As you explore Night City with your personal nosey engram, the deceased Johnny Silverhand (portrayed by Keanu Reeves), a punk rock terrorist who fought against the capitalist regime, humanity’s struggle is quite evident. Technological advancements led to some amazing prosthetics and advanced medical treatments, but they also led to higher levels of mass violence, the programming of women’s brains for prostitution and sexual exploitation, and the killing of the human soul itself.

Arasaka, the main corporation that seeks complete control over humanity for profit, developed a technology that was able to steal a human soul, or rather the data from a human personality, and upload it onto a living, breathing biochip, thus leaving the victim in limbo between life and death. Johnny Silverhand is simultaneously alive and dead, real and false, and forced into the player’s brain. The intended outcome? The biochip would effectively kill the host and the human soul could be reborn into a new body. Arasaka seeks immortality for the rich, and human farms for the poor.

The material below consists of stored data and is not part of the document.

Lemma walk_step root rs g out :
  walk_inv N A (root :: rs) g out →
  ∃ freed g1,
    g !! root = Some (0%Z, children_of A root) ∧
    release_children (children_of A root) rs g = Ok (freed ++ rs, g1) ∧
    walk_inv N A (freed ++ rs) (delete root g1) (out ++ [root]) ∧
    NoDup freed ∧
    (∀ n, n ∈ freed ↔
          n ∈ children_of A root ∧ pending A (out ++ [root]) n = 0%Z) ∧
    S (size (delete root g1)) = size g.
Proof.
  intros [Hg Hout HoutN Hrnd Hroots Hord].
  destruct (proj1 (Hroots root) (list_elem_of_here _ _)) as (HrN & Hro & Hrp).
  apply NoDup_cons in Hrnd as [Hrrs Hrsnd].
  assert (g !! root = Some (0%Z, children_of A root)) as Hgroot.
  { rewrite (Hg root), decide_True by done. by rewrite Hrp. }
  assert (∀ c, c ∈ children_of A root → c ∈ N ∧ c ∉ out ∧ c ≠ root) as Hch.
  { intros c Hc%elem_of_children_of.
    destruct (arcs_in_nodes _ _ Hc) as [_ HcN]. split_and!; [done| |].
    - intros Hco. destruct (Hord _ _ Hc Hco) as (l1 & l2 & -> & Hr).
      apply Hro. apply elem_of_app. by left.
    - intros ->. pose proof (pending_pos_parent _ _ _ _ Hc Hro). lia. }
  assert (∀ n, n ∈ N → n ∉ out →
            g !! n = Some (pending A out n, children_of A n)) as Hglook.
  { intros n ? ?. by rewrite (Hg n), decide_True. }
  assert (∀ n, (occurrences n (children_of A root) ≤ pending A out n)%Z) as Hle.
  { intros n. pose proof (pending_emit A out root n Hro).
    pose proof (pending_nonneg A (out ++ [root]) n). lia. }
  destruct (release_children_spec (children_of A root) rs g)
    as (freed & g1 & Hrun & Hfnd & Hfreed & Hg1).
  { intros c Hc. destruct (Hch c Hc) as (? & ? & _).
    eexists _, _. split; [by apply Hglook|]. apply Hle. }
  assert (∀ n, n ∈ freed ↔
               n ∈ children_of A root ∧ pending A (out ++ [root]) n = 0%Z)
    as Hfreed'.
  { intros n. rewrite Hfreed, pending_emit by done. split.
    - intros [Hc [succs Hn]]. split; [done|].
      destruct (Hch n Hc) as (? & ? & _).
      rewrite Hglook in Hn by done. injection Hn as Hn _. lia.
    - intros [Hc Hz]. split; [done|]. destruct (Hch n Hc) as (? & ? & _).
      exists (children_of A n). rewrite Hglook by done. do 2 f_equal; lia. }
  exists freed, g1. split_and!; [done|done| |done|done|].
  - split.
    + intros n. rewrite pending_emit by done.
      destruct (decide (n = root)) as [->|Hne].
      * rewrite lookup_delete_eq. rewrite decide_False; [done|].
        intros [_ Hn]. apply Hn, elem_of_app. right. apply list_elem_of_here.
      * rewrite lookup_delete_ne by done. rewrite Hg1, (Hg n).
        destruct (decide (n ∈ N ∧ n ∉ out)) as [[? ?]|Hno]; simpl.
        -- rewrite decide_True; [done|]. split; [done|].
           rewrite elem_of_app, list_elem_of_singleton. tauto.
        -- rewrite decide_False; [done|]. intros [? Hn]. apply Hno.
           split; [done|]. intros ?. apply Hn, elem_of_app. by left.
    + apply NoDup_app. split_and!; [done| |apply NoDup_singleton].
      by intros n Hn ->%list_elem_of_singleton.
    + intros n [?|Hn%list_elem_of_singleton]%elem_of_app; [auto|by subst].
    + apply NoDup_app. split_and!; [done| |done].
      intros n [Hc Hz]%Hfreed' Hn.
      assert (n ∈ root :: rs) as Hn' by (by apply list_elem_of_further).
      apply Hroots in Hn' as (_ & _ & Hp).
      rewrite pending_emit in Hz by done.
      assert (occurrences n (children_of A root) = 0%Z) as Ho by lia.
      by apply occurrences_zero in Ho.
    + intros n. rewrite elem_of_app, Hfreed'. split.
      * intros [[Hc Hz]|Hn].
        -- destruct (Hch n Hc) as (? & ? & ?). split_and!; [done| |done].
           rewrite elem_of_app, list_elem_of_singleton. tauto.
        -- assert (n ≠ root) by (by intros ->).
           assert (n ∈ root :: rs) as Hn' by (by apply list_elem_of_further).
           apply Hroots in Hn' as (? & ? & Hp). split_and!; [done| |].
           ++ rewrite elem_of_app, list_elem_of_singleton. tauto.
           ++ rewrite pending_emit by done.
              pose proof (Hle n).
              pose proof (occurrences_nonneg n (children_of A root)). lia.
      * intros (HnN & Hno & Hz). rewrite elem_of_app, list_elem_of_singleton in Hno.
        assert (n ∉ out ∧ n ≠ root) as [Hno' Hne] by tauto.
        destruct (decide (n ∈ children_of A root)) as [Hc|Hc]; [by left|].
        right. apply occurrences_zero in Hc.
        rewrite pending_emit in Hz by done.
        assert (n ∈ root :: rs) as Hn'.
        { apply Hroots. split_and!; [done..|lia]. }
        by apply elem_of_cons in Hn' as [?|?].
    + intros a c Hac [Hc|Hc%list_elem_of_singleton]%elem_of_app; [|subst c].
      * by apply precedes_app_r, Hord.
      * exists out, []. split; [done|].
        by apply (pending_zero_parent A out root a).
  - rewrite map_size_delete_Some.
    2:{ rewrite Hg1, Hgroot. by eexists. }
    assert (dom g1 = dom g) as Hdom.
    { apply set_eq. intros n. rewrite !elem_of_dom, Hg1.
      by rewrite fmap_is_Some. }
    rewrite <- (size_dom (D := gset node) g1), Hdom, size_dom.
    assert (size g ≠ 0); [|lia].
    apply map_size_non_empty_iff. intros ->. by rewrite lookup_empty in Hgroot.
Qed.

Lemma initial_roots_step R0 root rs freed out :
  (∀ n, n ∈ freed → n ∉ R0) →
  initial_roots_inv R0 (root :: rs) out →
  initial_roots_inv R0 (freed ++ rs) (out ++ [root]).
Proof.
  intros Hfreed (k & pre & Hroots & Hout & Hpre).
  destruct pre as [|p pre]; simpl in Hroots.
  - assert (R0 !! k = Some root) as Hk.
    { rewrite <- (Nat.add_0_r k), <- lookup_drop, <- Hroots. done. }
    exists (S k), freed. split_and!; [|  |done].
    + f_equal. rewrite (drop_S _ _ _ Hk) in Hroots. by injection Hroots.
    + rewrite filter_app, Hout, (take_S_r _ _ _ Hk). f_equal.
      rewrite filter_cons_True; [done|]. by eapply list_elem_of_lookup_2.
  - injection Hroots as <- ->. exists k, (freed ++ pre). split_and!.
    + by rewrite <- (assoc_L (++)).
    + rewrite filter_app, Hout, filter_cons_False, filter_nil, app_nil_r; [done|].
      apply Hpre, list_elem_of_here.
    + intros n [?|?]%elem_of_app; [by apply Hfreed|].
      by apply Hpre, list_elem_of_further.
Qed.

(** The loop ends, without an exception, in a state that satisfies the
    invariant and has no root left. *)
Lemma traverse_spec R0 fuel : ∀ roots g out,
  (∀ n, n ∈ R0 → pending A [] n = 0%Z) →
  walk_inv N A roots g out → initial_roots_inv R0 roots out →
  size g ≤ fuel →
  ∃ out' g',
    traverse fuel roots g out = Some (Ok (out', g')) ∧
    walk_inv N A [] g' out' ∧
    filter (λ n, n ∈ R0) out' = R0.
Proof.
  intros roots g out HR0. revert roots g out.
  assert (∀ out, initial_roots_inv R0 [] out →
                 filter (λ n, n ∈ R0) out = R0) as Hend.
  { intros out (k & pre & Hroots & Hout & _).
    symmetry in Hroots. apply app_eq_nil in Hroots as [_ Hdrop].
    rewrite Hout. apply take_ge. by apply drop_nil_inv. }
  induction fuel as [|fuel IH]; intros roots g out Hinv Hinit Hsize.
  - destruct roots as [|root rs]; [exists out, g; eauto|].
    destruct (walk_step _ _ _ _ Hinv) as (? & ? & _ & _ & _ & _ & _ & Hs). lia.
  - destruct roots as [|root rs]; [exists out, g; eauto|].
    destruct (walk_step _ _ _ _ Hinv)
      as (freed & g1 & Hroot & Hrun & Hinv' & _ & Hfreed & Hs).
    simpl. rewrite Hroot, Hrun. apply IH; [done| |lia].
    apply initial_roots_step; [|done].
    intros n [Hc%elem_of_children_of _]%Hfreed Hn.
    pose proof (pending_pos_parent A [] n root Hc (not_elem_of_nil _)).
    specialize (HR0 n Hn). lia.
Qed.

End Walk.

Lemma pending_initial_zero A n : pending A [] n = 0%Z ↔ n ∉ A.*2.
Proof.
  split.
  - intros Hz [[a c] [-> Hin]]%list_elem_of_fmap. simpl in *.
    by pose proof (pending_zero_parent A [] c a Hz Hin) as ?%elem_of_nil.
  - intros Hn. pose proof (pending_nonneg A [] n).
    destruct (decide (pending A [] n = 0%Z)) as [|Hnz]; [done|].
    unfold pending in Hnz. destruct (filter _ _) as [|a l] eqn:Hf; [done|].
    assert (a ∈ filter (λ a, a ∉ []) (parents_of A n)) as Ha.
    { rewrite Hf. apply list_elem_of_here. }
    apply list_elem_of_filter in Ha as [_ Ha%elem_of_parents_of].
    exfalso. apply Hn. apply list_elem_of_fmap. by exists (a, n).
Qed.

Lemma filter_ext_in {X} (F G : X → Prop) `{!∀ z, Decision (F z)}
    `{!∀ z, Decision (G z)} (l : list X) :
  (∀ z, z ∈ l → F z ↔ G z) → filter F l = filter G l.
Proof.
  induction l as [|z l IH]; intros Hext; [done|].
  rewrite !filter_cons.
  rewrite IH by (intros y Hy; by apply Hext, list_elem_of_further).
  pose proof (Hext z (list_elem_of_here _ _)).
  destruct (decide (F z)), (decide (G z)); tauto || done.
Qed.

Lemma precedes_filter {X} (F : X → Prop) `{!∀ z, Decision (F z)} a c l :
  precedes a c l → F a → F c → precedes a c (filter F l).
Proof.
  intros (l1 & l2 & -> & Ha) HFa HFc.
  exists (filter F l1), (filter F l2).
  rewrite filter_app, filter_cons_True by done. split; [done|].
  by apply list_elem_of_filter.
Qed.

(** *** [sorted] as a whole *)

Lemma arcs_in_all_names {V} (s : t V) a c :
  (a, c) ∈ arcs s → a ∈ all_names s ∧ c ∈ all_names s.
Proof. unfold arcs. rewrite elem_of_linked. tauto. Qed.

(** The graph is always built, and the [while] loop always ends, without
    an exception: [out] and [g'] are [sorted_names] and [graph] at its
    end. *)
Lemma sorted_loop {V} (s : t V) :
  ∃ R0 b out g',
    build_graph s = Ok b ∧
    roots b = filter (λ n, n ∉ (arcs s).*2) R0 ∧
    has_before b = list_to_set (arcs s).*1 ∧
    has_after b = list_to_set (arcs s).*2 ∧
    traverse (size (graph b)) (roots b) (graph b) [] = Some (Ok (out, g')) ∧
    NoDup R0 ∧ (∀ n, n ∈ R0 ↔ n ∈ all_names s) ∧
    (NoDup (all_names s) → R0 = all_names s) ∧
    walk_inv (all_names s) (arcs s) [] g' out ∧
    filter (λ n, n ∈ roots b) out = roots b.
Proof.
  destruct (build_graph_spec s) as (R0 & g & Hbuild & Hg & Hnd & HR0 & HeqN).
  set (roots0 := filter (λ n, n ∉ (arcs s).*2) R0) in *.
  assert (walk_inv (all_names s) (arcs s) roots0 g []) as Hinv.
  { split; [done|apply NoDup_nil_2| |by apply NoDup_filter| |].
    - by intros n ?%elem_of_nil.
    - intros n. unfold roots0. rewrite list_elem_of_filter, HR0.
      rewrite pending_initial_zero. pose proof (not_elem_of_nil n). tauto.
    - by intros a c _ ?%elem_of_nil. }
  destruct (traverse_spec (all_names s) (arcs s) (arcs_in_all_names s)
              roots0 (size g) roots0 g []) as (out & g' & Hrun & Hinv' & Hfilter).
  - intros n [Hn _]%list_elem_of_filter. by apply pending_initial_zero.
  - done.
  - exists 0, []. split_and!; [done|done|by intros n ?%elem_of_nil].
  - done.
  - eexists R0, _, out, g'. split; [exact Hbuild|]. simpl.
    split_and!; done.
Qed.
Lemma parse_args_last_value_witness :
  no_char "="%char "source" = true /\ "source" <> "__proto__" /\
  "/data/in" <> EmptyString /\
  forallb plain_char (list_ascii_of_string "/data/in") = true /\
  obj_get (parse_args ["--source=/old"; ("--source=" ++ quoted double_quote "/data/in")%string])
    "source" = Some "/data/in".
Proof.
  split; [reflexivity|]. split; [discriminate|]. split; [discriminate|].
  split; [reflexivity|].
  apply (parse_args_last_value ["--source=/old"] "source" "/data/in"
           (quoted double_quote "/data/in")); [reflexivity | discriminate | discriminate
                                              | reflexivity | right; left; reflexivity].
Defined.

(** An argument without [=], with nothing after its first [=], or with
    nothing before it, is ignored: the parsed arguments stay as they
    were. *)
Theorem parse_args_ignored (argv : list string) (arg : string)
  (H : no_char "="%char arg = true \/
       (exists key, no_char "="%char key = true /\ arg = (key ++ "=")%string) \/
       (exists rest, arg = ("=" ++ rest)%string)) :
  parse_args (argv ++ [arg]) = parse_args argv.
Proof.
  rewrite parse_args_snoc. unfold parse_arg.
  destruct H as [Hno | [[key [Hkey ->]] | [rest ->]]].
  - rewrite (split_on_no_sep _ _ Hno). reflexivity.
  - replace (key ++ "=")%string with (key ++ String "="%char EmptyString)%string
      by reflexivity.
    rewrite (split_on_app_sep _ _ _ Hkey). simpl.
    rewrite andb_false_r. reflexivity.
  - simpl. destruct (split_on "="%char rest); reflexivity.
Qed.

Lemma parse_args_ignored_witness :
  no_char "="%char "--verbose" = true /\
  parse_args ["--source=/a"; "--verbose"] = parse_args ["--source=/a"] /\
  parse_args ["--source=/a"; "--destination="] = parse_args ["--source=/a"].
Proof.
  split; [reflexivity|]. split.
  - apply (parse_args_ignored ["--source=/a"] "--verbose"). left. reflexivity.
  - apply (parse_args_ignored ["--source=/a"] "--destination="). right. left.
    exists "--destination". split; reflexivity.
Defined.

(** A value is cut at its first [=]: [--k=v=rest] sets [k] to the cleaned
    [v], and what follows the second [=] is lost. *)
Theorem parse_args_value_cut (argv : list string) (k v rest : string)
  (Hk : no_char "="%char k = true) (Hproto : k <> "__proto__")
  (Hv : v <> EmptyString) (Hveq : no_char "="%char v = true) :
  obj_get (parse_args (argv ++ [("--" ++ k ++ "=" ++ v ++ "=" ++ rest)%string])) k
  = Some (clean_value v).
Proof.
  rewrite parse_args_snoc.
  apply (parse_arg_dashed _ k _ v (split_on "="%char rest) Hk Hproto); [|exact Hv].
  apply split_on_app_sep. exact Hveq.
Qed.

Lemma parse_args_value_cut_witness :
  no_char "="%char "source" = true /\ "source" <> "__proto__" /\
  String double_quote "a" <> EmptyString /\ no_char "="%char (String double_quote "a") = true /\
  obj_get (parse_args [("--source=" ++ quoted double_quote "a=b")%string]) "source"
  = Some (String double_quote "a").
Proof.
  split; [reflexivity|]. split; [discriminate|]. split; [discriminate|].
  split; [reflexivity|].
  exact (parse_args_value_cut [] "source" (String double_quote "a")
           (String "b"%char (String double_quote EmptyString))
           eq_refl ltac:(discriminate) ltac:(discriminate) eq_refl).
Defined.

(** The check that both directories were given never fails:
    [path.normalize] returns a non-empty string, ["."] for a missing or
    empty argument, so the run starts from the current directory. *)
Theorem startup_defaults (normalizeString : string -> bool -> string)
  (argv : list string) :
  exists src dst,
    startup normalizeString argv = Start src dst /\
    (arg_value argv "source" = EmptyString -> src = ".") /\
    (arg_value argv "destination" = EmptyString -> dst = ".").
Proof.
  unfold startup.
  rewrite (proj2 (String.eqb_neq _ _) (path_normalize_nonempty _ _)).
  rewrite (proj2 (String.eqb_neq _ _) (path_normalize_nonempty _ _)).
  eexists. eexists. split; [reflexivity|].
  split; intros ->; reflexivity.
Qed.

(** ** The worker *)

(** For one file, with its channel open, the worker calls
    [fs.ensureDir] first, [fs.stat] only once that succeeded, and the
    copy routine chosen by the size only once [stat] succeeded; it posts
    one event whose reason tells the failing step apart: a failure of
    [stat] or of the copy carries the ["Failed to copy file: "] prefix,
    a failure of [ensureDir] does not. *)
Theorem copyBatch_step_calls (env : string -> FileIO) (file : string) (st : WState)
  (Hch : channel st <> Some 0) :
  let st' := snd (copyBatch_step env file st) in
  fst (copyBatch_step env file st) = Ok tt /\
  match io_ensureDir (env file) with
  | Some e =>
      trace st' = trace st ++ [CEnsureDir file] /\
      posted st' = posted st ++ [MSkipped file ("Error copying " ++ file ++ ": " ++ e)]
  | None =>
      match io_stat (env file) with
      | Err e =>
          trace st' = trace st ++ [CEnsureDir file; CStat file] /\
          posted st' = posted st ++
            [MSkipped file ("Error copying " ++ file ++ ": Failed to copy file: " ++ e)]
      | Ok size =>
          let large := N.ltb LARGE_FILE_THRESHOLD size in
          trace st' = trace st ++
            [CEnsureDir file; CStat file; if large then CCopy file else CCopyFile file] /\
          posted st' = posted st ++
            [match (if large then io_copy (env file) else io_copyFile (env file)) with
             | None => MCopied file
             | Some e => MSkipped file
                           ("Error copying " ++ file ++ ": Failed to copy file: " ++ e)
             end]
      end
  end.
Proof.
  unfold copyBatch_step, copyFile, mtry, mbind, mthrow, ensureDir, stat, fs_copy,
    fs_copyFile, fs_call, of_option, postMessage.
  destruct (env file) as [ed sz cp cpf]. simpl.
  destruct st as [ps ch tr]. simpl in Hch |- *.
  destruct ed as [e|]; [|destruct sz as [size|e];
                         [destruct (N.ltb LARGE_FILE_THRESHOLD size);
                          [destruct cp as [e|] | destruct cpf as [e|]] | ]];
    destruct ch as [[|k]|]; try congruence; simpl;
    rewrite <- ?app_assoc; simpl; repeat split.
Qed.

Lemma copyBatch_step_calls_witness :
  channel (init_state None) <> Some 0 /\
  trace (snd (copyBatch_step b_unreadable "b.txt" (init_state None)))
  = [CEnsureDir "b.txt"; CStat "b.txt"].
Proof.
  split; [discriminate|].
  exact (proj1 (proj2 (copyBatch_step_calls b_unreadable "b.txt" (init_state None)
                         ltac:(discriminate)))).
Defined.

Lemma copyBatch_app (env : string -> FileIO) (l1 l2 : list string) : forall st,
  copyBatch env (l1 ++ l2) st
  = (let* _ := copyBatch env l1 in copyBatch env l2) st.
Proof.
  induction l1 as [|f l1 IH]; intros st; simpl; [reflexivity|].
  unfold mbind at 1 2 3.
  destruct (copyBatch_step env f st) as [[u|e] s']; [apply IH | reflexivity].
Qed.

Lemma run_batches_concat (env : string -> FileIO) (bs : list (list string)) : forall st,
  run_batches env bs st = copyBatch env (List.concat bs) st.
Proof.
  induction bs as [|b bs IH]; intros st; simpl; [reflexivity|].
  rewrite copyBatch_app. unfold mbind.
  destruct (copyBatch env b st) as [[u|e] s']; [apply IH | reflexivity].
Qed.

(** Splitting a chunk into batches of [BATCH_SIZE] is not observable: the
    worker behaves as one [copyBatch] over its whole chunk followed by
    the [done] message, state for state. *)
Theorem worker_body_unbatched (env : string -> FileIO) (chunk : list string)
  (st : WState) :
  worker_body env chunk st = (let* _ := copyBatch env chunk in postMessage MDone) st.
Proof.
  unfold worker_body, mbind.
  rewrite run_batches_concat, concat_batches. reflexivity.
Qed.

(** The chunk is cut into [ceil(length / 100)] batches, each holding
    between 1 and [BATCH_SIZE] = 100 files, which together are the chunk
    in order. *)
Theorem batches_sizes (chunk : list string) :
  List.length (batches chunk) = ceil_div (List.length chunk) BATCH_SIZE /\
  Forall (fun b => 1 <= List.length b <= BATCH_SIZE) (batches chunk) /\
  List.concat (batches chunk) = chunk.
Proof.
  split; [unfold batches; rewrite length_map, length_seq; reflexivity|].
  split; [|apply concat_batches].
  apply Forall_forall. intros b Hb. unfold batches in Hb.
  apply in_map_iff in Hb as [k [<- Hk]]. apply in_seq in Hk.
  rewrite length_slice.
  assert (Hlt : k * BATCH_SIZE < List.length chunk).
  { destruct (Nat.lt_ge_cases (k * BATCH_SIZE) (List.length chunk)) as [H|H]; [exact H|].
    pose proof (ceil_div_least (List.length chunk) BATCH_SIZE k ltac:(unfold BATCH_SIZE; lia)
                  ltac:(lia)). lia. }
  unfold BATCH_SIZE in *. lia.
Qed.

(** ** The counters of main *)

Lemma on_message_comm (c : nat * nat) (m1 m2 : Message) :
  on_message (on_message c m1) m2 = on_message (on_message c m2) m1.
Proof. destruct c, m1, m2; reflexivity. Qed.

(** The counters do not depend on the order in which the messages of the
    workers arrive. *)
Theorem on_message_order_free (ms ms' : list Message) (c : nat * nat)
  (Hperm : Permutation ms ms') :
  fold_left on_message ms c = fold_left on_message ms' c.
Proof.
  revert c. induction Hperm as [|m ms ms' _ IH|m1 m2 ms|ms ms' ms'' _ IH1 _ IH2];
    intros c; simpl.
  - reflexivity.
  - apply IH.
  - rewrite on_message_comm. reflexivity.
  - rewrite IH1. apply IH2.
Qed.

Lemma on_message_order_free_witness :
  Permutation [MCopied "a"; MDone; MSkipped "b" "e"] [MSkipped "b" "e"; MCopied "a"; MDone] /\
  fold_left on_message [MCopied "a"; MDone; MSkipped "b" "e"] (0, 0)
  = fold_left on_message [MSkipped "b" "e"; MCopied "a"; MDone] (0, 0).
Proof.
  assert (Hp : Permutation [MCopied "a"; MDone; MSkipped "b" "e"]
                           [MSkipped "b" "e"; MCopied "a"; MDone]).
  { apply Permutation_sym, (Permutation_cons_append [MCopied "a"; MDone] (MSkipped "b" "e")). }
  split; [exact Hp | apply on_message_order_free; exact Hp].
Defined.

As you, V, get to know Johnny and all his flaws and radical ideals, sharing one body, one thing becomes blatantly clear: capitalism only leads to total oppression. There is a supreme lack of empathy in the world. You cannot trust anyone, no matter how promising they seem. Death is so standard that it is joked about, and no one sheds a tear for innocent victims of violence. Was it right that Johnny planted bombs in Arasaka Tower and detonated them? No. Yes, his reasoning is perfectly sane. This is a people’s war, and the Corpo elite who control every aspect of human life and suffering deserve to pay for what they have done.

The line between right and wrong becomes increasingly blurred throughout the campaign, including the large DLC Phantom Liberty. No matter how much you try to make the right decision and do the right thing, the unintended consequences often outweigh any impact you thought you made. It’s a bleak existence in which no one truly wins, save for the Corpos.

While most players may express disdain and sadness that each of the seven possible endings is less than ideal, some more devastating and depressing than others, Cyberpunk 2077 stays true to form. You don’t get to pat yourself on the back at the end of the game for being a hero; you are forced to reckon with the cold, hard truth that you cannot save anyone, not even yourself, under the confines of a society expressly built against you.